Os outros dois funcionários da saúde investigados teriam cometido os abusos sexuais no Gama e no Paranoá. No primeiro episódio, registrado em dezembro do ano passado, um ginecologista do Hospital Regional do Gama (HRG) foi denunciado por uma estudante de medicina de 24 anos. A jovem estaria fazendo estágio no hospital e acusa o profissional de ter acariciado os seios dela para ensinar o procedimento que deveria ser feito com pacientes. As supostas investidas teriam continuado dentro do HRG. A 14ª Delegacia de Polícia (Gama) investiga o caso. 

No Paranoá, cinco mulheres já estiveram na 6ª Delegacia de Polícia para denunciar um ginecologista do hospital regional da cidade. Segundo as pacientes, o médico realizava os exames de forma estranha, fazia barulhos com a boca e demonstrava prazer ao tocá-las. Segundo o delegado-chefe da 6ª DP, Miguel Lucena, é possível que outras vítimas procurem a polícia. “Já abrimos o inquérito e estamos apurando todas as informações. Não descartamos que outras pessoas procurem a polícia”, explica Lucena. 

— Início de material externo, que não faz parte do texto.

(** ** Properties *)

(** The schedule queries agree with each other.  When upgrades activate
    in index order, the epoch is the same at every height from [h] up to (not
    including) the height [next_activation_height h] returns, that height is
    above [h] and is an activation height; with no next activation the epoch
    never changes again. *)
Theorem epoch_constant_until_next_activation (us : list NetworkUpgrade) (h k : Z)
    (Hs : schedule_sorted us = true) (Hh : 0 <= h) (Hk : h <= k) :
  match next_activation_height h us with
  | Some a => h < a /\ is_activation_height_for_any_upgrade a us = true
      /\ (k < a -> current_epoch k us = current_epoch h us)
  | None => current_epoch k us = current_epoch h us
  end.
Proof.
  unfold next_activation_height, next_epoch. replace (h <? 0) with false by (symmetry; apply Z.ltb_ge; lia).
  destruct (find _ (drop 1 ALL_UPGRADES)) as [i|] eqn:Hf; cbn.
  - pose proof (find_some _ _ Hf) as [Hi Hp]. apply pending_spec in Hp as [Hne Hlt].
    fold (act us i). split_and!; [done| |].
    + unfold is_activation_height_for_any_upgrade.
      replace (act us i <? 0) with false by (symmetry; apply Z.ltb_ge; lia).
      apply existsb_exists. exists i. split; [done|apply Z.eqb_refl].
    + intros Hka. apply current_epoch_ext. intros j Hj.
      apply eq_true_iff_eq. rewrite !active_spec.
      split; intros [Hne' ?]; (split; [done|]); [|lia].
      destruct (find_pending_least us h _ i j Hs Hf Hj Hne'); lia.
  - apply current_epoch_ext. intros j Hj. apply eq_true_iff_eq. rewrite !active_spec.
    split; intros [Hne' ?]; (split; [done|]); [|lia].
    by apply (find_pending_none us h _ j Hf).
Qed.

Lemma epoch_constant_until_next_activation_witness :
  match next_activation_height 600000 mainnet_upgrades with
  | Some a => 600000 < a /\ is_activation_height_for_any_upgrade a mainnet_upgrades = true
      /\ (800000 < a -> current_epoch 800000 mainnet_upgrades = current_epoch 600000 mainnet_upgrades)
  | None => current_epoch 800000 mainnet_upgrades = current_epoch 600000 mainnet_upgrades
  end.
Proof. apply epoch_constant_until_next_activation; [vm_compute; reflexivity|lia|lia]. Defined.

(** The schedules of all networks are in order. *)
Lemma schedules_sorted n : schedule_sorted (upgrades (consensus_params n)) = true.
Proof. by destruct n. Qed.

Em algumas casos, a Polícia Civil já encaminhou documentos ao Conselho Regional de Medicina do Distrito Federal (CRM-DF) relatando os casos. A reportagem entrou em contato com a entidade, que se limitou a informar que “dará o encaminhamento previsto em lei aos referidos casos, conforme determina o Código de Processo Ético Profissional”.

Depoimento

“Não sabia o que fazer”
“Estava passando mal e fui à clínica. Perguntei ao médico se podia me atender, pois ele já me atendia há alguns anos. Nessa consulta, ele agiu diferente. Perguntava se estava tudo bem em meu relacionamento. Fui levando porque é o que todos perguntam, mas ele enfatizava muito. Como eu estava com infecção na consulta anterior, ele pediu para fazer um exame ginecológico. Tirei a roupa e deitei na maca, como ele pediu. Falou que, se doesse, era para eu avisar. Perguntava se eu sentia desconforto ou algum caroço. Achei que estava normal. Até que ficou sério. Ele começou a perguntar se os toques me excitavam. Respondi que não. Estava muito nervosa e não consegui ter reação. Ele colocou a mão nos meus seios e perguntou se aquilo me deixava excitada. Foi quando ele viu uma lágrima no meu olho e falou para eu me vestir. Eu estava desesperada. Ele sentou e falou: ‘Você está com depressão, precisa de colo. Se eu não fosse casado, te daria esse colo’. Não sabia o que fazer quando saí de lá. Decidi contar para a minha família alguns dias depois. Comecei a passar mal todos os dias. Não vou mais ao médico sozinha. É uma coisa que não esquecerei nunca.”
Relato da jovem de 21 anos, que denunciou o clínico-geral por abuso sexual

O que diz a lei
O artigo 215 do Código Penal prevê pena de dois a seis anos de reclusão para pessoas que praticarem “conjunção carnal ou outro ato libidinoso com alguém, mediante fraude ou outro meio que impeça ou dificulte a livre manifestação de vontade da vítima”. Em casos de o crime ser cometido com o objetivo de alguma vantagem econômica, também é aplicada multa. 

Memória

17 de agosto de 2008
O médico Roger Abdelmassih, 68 anos, dono de uma das clínicas de fertilidade mais conhecidas do país, acabou na cadeia por abuso sexual praticado contra, pelo menos, 50 mulheres, a maioria ex-pacientes que estavam sob efeito de sedativos no momento do crime. Policiais civis surpreenderam o especialista quando ele chegava na clínica, na Avenida Brasil, zona Sul da capital paulista. 

Abdelmassih teve o registro profissional cassado pelo Conselho Regional de Medicina de São Paulo. No mês seguinte, ele também perdeu o título de Cidadão Paulistano, concedido em 2002. O ginecologista ficou detido por quatro meses, até ser solto em 2009, por decisão do então presidente do Supremo Tribunal Federal (STF), Gilmar Mendes. Em novembro de 2010, a 16ª Vara Criminal de São Paulo condenou o médico a 278 anos de prisão.